Trying to minimize the risk of vishing and smishing takes awareness and safe practices. Vishing and smishing are forms of phishing that occur via phone call or text message. The tactics implied are based on manipulation and social engineering. Scammers look for bank account numbers, codes and passwords saved on smartphones to steal identities and financial resources. They also collect lists of phone numbers from the dark web or take advantage of companies that had sensitive data breached.
According to Social Engineer, a website that covers all aspects of social engineering, vishing is done using the "(...) practice of eliciting information or attempting to influence action via the telephone."
Smishing is a fraudulent text message that consists of a URL or a call back phone number. The "smishing" term comes from SMS (short message service) and phishing. Smishing attacks exploit SMS messages in which people are tricked into giving out their information. This scheme dates to 2004 and since then it evolved throughout time along with cell phones.

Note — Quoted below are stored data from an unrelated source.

(** C11: one server at a time stores a file.  From a free lock, servers that share
    the coordinator ask for the lock, refresh it, give it back or die in any order,
    among other calls and failures, and none that stores the file goes 5 seconds
    without a refresh that succeeds (one is due every second).  Then at most one of
    them stores the file; while it does the lock is held and every attempt to take it
    fails and takes nothing; and whatever happened to its holder, a lock that no one
    calls for is free after 5 seconds.  (A server that is late may give back the lock
    of another: [late_release_frees_the_lock].) *)
Theorem store_lock_lease (st0 st : RL) (m : storing) :
  lock_tokens (view (rdb st0)) !! lk = None →
  rtc store_step (st0, ∅) (st, m) →
  (∀ i j, is_Some (m !! i) → is_Some (m !! j) → i = j) ∧
  (∀ i, is_Some (m !! i) → ∃ tok e,
     lock_tokens (view (rdb st)) !! lk = Some tok ∧ (SetLock st).1 = Err e ∧
     lock_tokens (view (rdb (SetLock st).2)) !! lk = Some tok) ∧
  (∀ st' b, rtc (untouched lk) (st, 0) (st', b) → store_lock_ttl ≤ b →
     lock_tokens (view (rdb st')) !! lk = None).
Proof.
  intros Hfree Hrun.
  assert (store_inv (st, m)) as [He Hm].
  { refine (rtc_keeps store_step store_inv _ _ store_step_inv Hrun _).
    apply store_inv_idle; [by left|done]. }
  simpl in *. split_and!.
  - intros i j [a Hi] [b Hj]. destruct (Hm i a Hi) as (_ & E & _). rewrite E in Hj.
    by apply lookup_singleton_Some in Hj as [-> _].
  - intros i [a Hi]. destruct (Hm i a Hi) as (_ & _ & tok & Hl).
    destruct (leased_try lk (mkLockOptions storeFromContentLockTtlS 0) tok _ st ttl_pos_5s Hl)
      as [[e E] [Htok _]].
    exists tok, e. split_and!; [apply Hl|exact E|exact Htok].
  - intros st' b Hun Hb.
    pose proof (untouched_expires (λ d : db, lock_tokens d !! lk) lk _ _ _ _ _ Hun He) as He'.
    apply (expired_now (λ d : db, lock_tokens d !! lk) lk (store_lock_ttl - (b - 0)) st'); [lia|exact He'].
Qed.

End store_lock.

(** ** A server with a clock *)

(** The reference server, with the time that its keys have left. *)
Record tdb : Type := mkTdb { t_db : db; t_ttl : gmap string positive }.

Definition on_db {A} (m : M db A) : M tdb A := zoom t_db (λ d r, mkTdb d (t_ttl r)) m.
Definition set_ttl (k : string) (t : Z) : M tdb () :=
  modify (λ r, mkTdb (t_db r) (match t with Zpos p => <[k := p]> (t_ttl r) | _ => delete k (t_ttl r) end)).

Definition t_left (d : Z) (p : positive) : option positive :=
  match Zpos p - d with Zpos q => Some q | _ => None end.
(** The keys whose time is over. *)
Definition t_over (r : tdb) (d : Z) (k : string) : Prop :=
  ∃ p, t_ttl r !! k = Some p ∧ t_left d p = None.
#[export] Instance t_over_dec r d k : Decision (t_over r d k).
Proof.
  unfold t_over. destruct (t_ttl r !! k) as [p|].
  - destruct (t_left d p) eqn:E; [right; intros (q & [= ->] & E'); congruence|left; by exists p].
  - right. by intros (p & ? & _).
Defined.

Definition t_pass (d : Z) (r : tdb) : tdb :=
  mkTdb (mkDb (hashes (t_db r)) (sets (t_db r))
           (filter (λ kv, ¬ t_over r d kv.1) (strings (t_db r)))
           (filter (λ kv, ¬ t_over r d kv.1) (lock_tokens (t_db r))) (issued (t_db r)))
        (omap (t_left d) (t_ttl r)).

#[export] Instance tdb_redis : Redis tdb := {
  view r := t_db r;
  HGetAll k := on_db (HGetAll k);
  HSet k vs := on_db (HSet k vs);
  SMembers k := on_db (SMembers k);
  SAdd k x := on_db (SAdd k x);
  SRem k x := on_db (SRem k x);
  RGet k := on_db (RGet k);
  RSet k v t := on_db (RSet k v t) ≫= λ _, set_ttl k t;
  Del k := on_db (Del k) ≫= λ _, set_ttl k 0;
  Obtain k t n := tok ← on_db (Obtain k t n); set_ttl k t ≫= λ _, mret tok;
  LockRelease k tok := on_db (LockRelease k tok) ≫= λ _, set_ttl k 0;
  LockRefresh k tok t n := on_db (LockRefresh k tok t n) ≫= λ _, set_ttl k t;
}.

#[export] Instance tdb_timed : TimedRedis tdb := {
  pass := t_pass;
  ttl r k := Zpos <$> t_ttl r !! k;
}.

#[export] Instance tdb_redis_laws : RedisLaws tdb.
Proof.
  split.
  - intros k [d tt_]. done.
  - done.
  - intros k vs [d tt_]. done.
  - intros k [d tt_]. split; [|done]. split; [apply NoDup_elements|apply list_to_set_elements_L].
  - intros k x [d tt_]. done.
  - intros k x [d tt_]. done.
  - intros k [d tt_]. simpl. unfold on_db, zoom. simpl. by destruct (strings d !! k) eqn:E.
  - intros k v t [d tt_]. done.
  - intros k [d tt_]. done.
  - intros k t n [d tt_]. simpl. unfold on_db, zoom, set_ttl, mbind, M_bind. simpl.
    destruct (lock_tokens d !! k) eqn:E; simpl; [by left|]. split_and!; [done| |done]. apply is_fresh.
  - intros k tok [d tt_]. simpl. unfold on_db, zoom, set_ttl, mbind, M_bind. simpl. case_decide; [done|by left].
  - intros k tok t n [d tt_]. simpl. unfold on_db, zoom, set_ttl, mbind, M_bind. simpl. by case_decide.
Qed.

Lemma t_left_spec d p : t_left d p = if bool_decide (Zpos p ≤ d) then None else Some (Z.to_pos (Zpos p - d)).
Proof.
  unfold t_left. case_bool_decide as Hd; destruct (Zpos p - d) as [|q|q] eqn:E; try lia; try done.
Qed.

Lemma t_expired (r : tdb) d k : expired r d k = bool_decide (t_over r d k).
Proof.
  unfold expired. simpl. symmetry. destruct (t_ttl r !! k) as [p|] eqn:E; simpl.
  - apply bool_decide_ext. unfold t_over. split.
    + intros (q & Eq & Hq). rewrite E in Eq. injection Eq as <-. rewrite t_left_spec in Hq.
      by case_bool_decide.
    + intros Hd. exists p. split; [done|]. rewrite t_left_spec. by rewrite bool_decide_eq_true_2.
  - apply bool_decide_eq_false_2. intros (q & Eq & _). congruence.
Qed.

Lemma t_filter {A} (r : tdb) d (m : gmap string A) k :
  filter (λ kv : string * A, ¬ t_over r d kv.1) m !! k = if expired r d k then None else m !! k.
Proof.
  rewrite t_expired. case_bool_decide as Ho.
  - apply map_lookup_filter_None_2. right. intros x _ Hn. by apply Hn.
  - destruct (m !! k) as [x|] eqn:E; [by apply map_lookup_filter_Some_2|].
    apply map_lookup_filter_None_2. by left.
Qed.

Lemma t_set_same k t p : Zpos p = t → ∀ r, t_ttl (set_ttl k t r).2 !! k = Some p.
Proof. intros <- r. apply lookup_insert_eq. Qed.

Lemma t_set_quiet k t : quiet_but k (set_ttl k t).
Proof.
  intros r k' Hk. simpl. destruct t; simpl; by rewrite ?lookup_insert_ne, ?lookup_delete_ne by done.
Qed.

Lemma on_db_quiet {A} (m : M db A) : quiet (on_db m).
Proof. intros r k. unfold on_db, zoom. by destruct (m (t_db r)). Qed.

Lemma bind_quiet {A B} k (m : M tdb A) (f : A → M tdb B) :
  quiet m → (∀ a, quiet_but k (f a)) → quiet_but k (m ≫= f).
Proof.
  intros Hm Hf r k' Hk. specialize (Hm r k'). unfold mbind, M_bind.
  destruct (m r) as [[a|e|p] r']; [|exact Hm..]. etransitivity; [by apply Hf|exact Hm].
Qed.

#[export] Instance tdb_timed_laws : TimedRedisLaws tdb.
Proof.
  split; try (intros; apply on_db_quiet);
    try (intros; apply bind_quiet; [apply on_db_quiet|intros; apply t_set_quiet]).
  - intros r k t. simpl. by destruct (t_ttl r !! k); intros [= <-].
  - intros r d k Hd. unfold expired. simpl. rewrite lookup_omap. destruct (t_ttl r !! k) as [p|]; simpl; [|done].
    rewrite t_left_spec. case_bool_decide; [done|]. simpl. f_equal. lia.
  - done.
  - done.
  - intros r d k _. apply t_filter.
  - intros r d k _. apply t_filter.
  - intros k v t r r' Ht [= <-]. destruct t as [|p|p]; try lia. simpl. by rewrite lookup_insert_eq.
  - intros k v t r e r' Ht. by intros [=].
  - intros k t n r tok r' Ht. simpl. unfold on_db, zoom, set_ttl, mbind, M_bind. simpl.
    destruct (lock_tokens (t_db r) !! k); [done|]. intros [= _ <-].
    destruct t as [|p|p]; try lia. simpl. by rewrite lookup_insert_eq.
  - intros k t n [d tt_] e r' _. simpl. unfold on_db, zoom, set_ttl, mbind, M_bind. simpl.
    destruct (lock_tokens d !! k); [|done]. intros [= _ <-]. by left.
  - intros k tok [d tt_]. simpl. unfold on_db, zoom, set_ttl, mbind, M_bind. simpl.
    case_decide; [left; apply lookup_delete_eq|by right].
  - intros k tok t n [d tt_] r' Ht. simpl. unfold on_db, zoom, set_ttl, mbind, M_bind. simpl.
    case_decide; [|done]. intros [= <-]. destruct t as [|p|p]; try lia. simpl. by rewrite lookup_insert_eq.
  - intros k tok t n [d tt_] e r' Ht. simpl. unfold on_db, zoom, set_ttl, mbind, M_bind. simpl.
    case_decide; [done|]. intros [= _ <-]. by left.
Qed.

(** ** Witness *)

(** A codec of two hosts: a server's at its start, and after a tick. *)
Definition at_start : BlobCacheHost := mkHost 0 "h" "" "" f_zero.
Definition after_tick : BlobCacheHost := ticked_host "10.0.0.1" 2049 f_zero at_start.
#[local] Instance two_codec : HostCodec := {
  Marshal h := if decide (h = at_start) then Ok [x00]
               else if decide (h = after_tick) then Ok [x01] else Err (ErrLib "json");
  Unmarshal b := if decide (b = [x00]) then Some at_start
                 else if decide (b = [x01]) then Some after_tick else None;
}.

Lemma two_codec_ok h b : text_host h → Marshal h = Ok b → Unmarshal b = Some h.
Proof. intros _. simpl. case_decide as E1; [intros [= <-]; by rewrite E1|]. case_decide as E2; [intros [= <-]; by rewrite E2|done]. Qed.
Lemma two_codec_no_panic h p : Marshal h ≠ Panic p.
Proof. simpl. by repeat case_decide. Qed.

(** 50 seconds after the start the server ticks once, and 55 seconds later it is
    still listed; without the tick it is gone after 60. *)
Definition t0 : RedisLock tdb := mkRedisLock (mkTdb no_db ∅) ∅.
Definition t1 : RedisLock tdb := (SetHostKeepAlive "l" at_start t0).2.
Definition t2 : RedisLock tdb := (AddHostToIndex "l" at_start t1).2.
Definition t3 : RedisLock tdb :=
  wait (55 * Second) (tick empty_config "l" "10.0.0.1" 2049 f_zero at_start (wait (50 * Second) t2)).2.
Definition t4 : RedisLock tdb := wait (60 * Second) t1.

Lemma t3_run : rtc (keepalive_run empty_config "l" "h") (t2, 0) (t3, 55 * Second).
Proof.
  eapply rtc_l; [apply (kr_wait empty_config "l" "h" (50 * Second)); done|].
  eapply rtc_l; [by apply (kr_tick empty_config "l" "h" "10.0.0.1" 2049 f_zero at_start); [|split_and!]|].
  assert (refreshed "l" "10.0.0.1" 2049 f_zero at_start (wait (50 * Second) t2) = true) as -> by by vm_compute.
  apply rtc_once. apply (kr_wait empty_config "l" "h" (55 * Second)); done.
Qed.

Lemma listed_while_running_witness :
  (local_GetAvailableHosts "l" t3).1 = Ok [after_tick] ∧
  (("h" ∈ index_of_hosts (view (rdb t3)) "l" ∧
    ∃ host, HostId host = "h" ∧ alive (view (rdb t3)) "l" "h" host) ∧
   (rtc (untouched (MetadataHostKeepAlive "l" "h")) (t1, 0) (t4, 60 * Second) →
    keepalive_timeout ≤ 60 * Second →
    match local_GetAvailableHosts "l" t4 with
    | (Ok hs, _) => ∀ host, host ∈ hs → ∃ id, id ≠ "h" ∧ alive (view (rdb t4)) "l" id host
    | (Err _, _) => True
    | (Panic _, _) => False
    end)).
Proof.
  split; [by vm_compute|].
  assert (SetHostKeepAlive "l" at_start t0 = (Ok tt, t1)) as E1 by by vm_compute.
  assert (AddHostToIndex "l" at_start t1 = (Ok tt, t2)) as E2 by by vm_compute.
  assert (text_host at_start) as Htext by by split_and!.
  exact (listed_while_running empty_config "l" "h" two_codec_ok two_codec_no_panic at_start t0 t1 t2 t3
    (55 * Second) t4 (60 * Second) eq_refl Htext E1 E2 t3_run).
Defined.

(** Without a tick the host is not listed a minute after its start. *)
Example silent_host_is_gone : (local_GetAvailableHosts "l" t4).1 = Err no_hosts.
Proof. by vm_compute. Qed.

(** Server 1 sets the lock, and refreshes it after 4 seconds; 4 seconds later server 2
    asks for it in vain; then 1 dies, and after 5 seconds 2 gets it. *)
Definition s1 : RedisLock tdb := (SetStoreFromContentLock "l" "/f" t0).2.
Definition s2 : RedisLock tdb :=
  wait (4 * Second) (RefreshStoreFromContentLock "l" "/f" (wait (4 * Second) s1)).2.
Definition s3 : RedisLock tdb := wait (5 * Second) s1.
Definition s4 : RedisLock tdb :=
  (SetStoreFromContentLock "l" "/f" (wait (5 * Second) (SetStoreFromContentLock "l" "/f" s2).2)).2.

Abbreviation sstep := (rtc (store_step "l" "/f")).

Lemma s2_run : sstep (t0, ∅) (s2, {[ 1%nat := 4 * Second ]}).
Proof.
  eapply rtc_l; [by apply (ss_set "l" "/f" 1)|].
  assert ((SetStoreFromContentLock "l" "/f" t0).1 = Ok tt) as -> by by vm_compute.
  eapply rtc_l; [apply (ss_wait "l" "/f" (4 * Second)); [done|]|].
  { intros i a [<- <-]%lookup_singleton_Some. done. }
  eapply rtc_l; [apply (ss_refresh "l" "/f" 1 (4 * Second)); reflexivity|].
  assert ((RefreshStoreFromContentLock "l" "/f"
    (wait (4 * Second) (SetStoreFromContentLock "l" "/f" t0).2)).1 = Ok tt) as -> by by vm_compute.
  eapply rtc_l; [apply (ss_wait "l" "/f" (4 * Second)); [done|]|apply rtc_refl].
  intros i a. rewrite fmap_insert, fmap_empty, insert_insert_eq. by intros [<- <-]%lookup_singleton_Some.
Qed.

Lemma s4_run : sstep (t0, ∅) (s4, {[ 2%nat := 0 ]}).
Proof.
  etrans; [exact s2_run|].
  eapply rtc_l; [by apply (ss_set "l" "/f" 2)|].
  assert ((SetStoreFromContentLock "l" "/f" s2).1 = Err ErrNotObtained) as -> by by vm_compute.
  eapply rtc_l; [by apply (ss_give_up "l" "/f" 1 (4 * Second))|].
  rewrite delete_singleton_eq.
  eapply rtc_l; [by apply (ss_wait "l" "/f" (5 * Second))|].
  eapply rtc_l; [by apply (ss_set "l" "/f" 2)|].
  assert ((SetStoreFromContentLock "l" "/f"
    (wait (5 * Second) (SetStoreFromContentLock "l" "/f" s2).2)).1 = Ok tt) as -> by by vm_compute.
  apply rtc_refl.
Qed.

How to identify vishing and smishing?
Vishing has many faces, from fake IRS agents to court clerks. In addition, scammers will pose as immigration officers, attorneys, bank representatives, telemarketers soliciting business and fundraisers. They use false names and spoof caller IDs to seem credible. Scammers can't take "no" for an answer and will go to great lengths to get what they want. For instance, the victims in an IRS scheme will receive arrest threats, while impersonators solicit business too good to be true.
On the other hand, smishing fraud brings con artists one step closer to their victims. One click can give them complete control over cell phones. Examples of smishing are an Apple ID reset or a delivery notification from a known brand.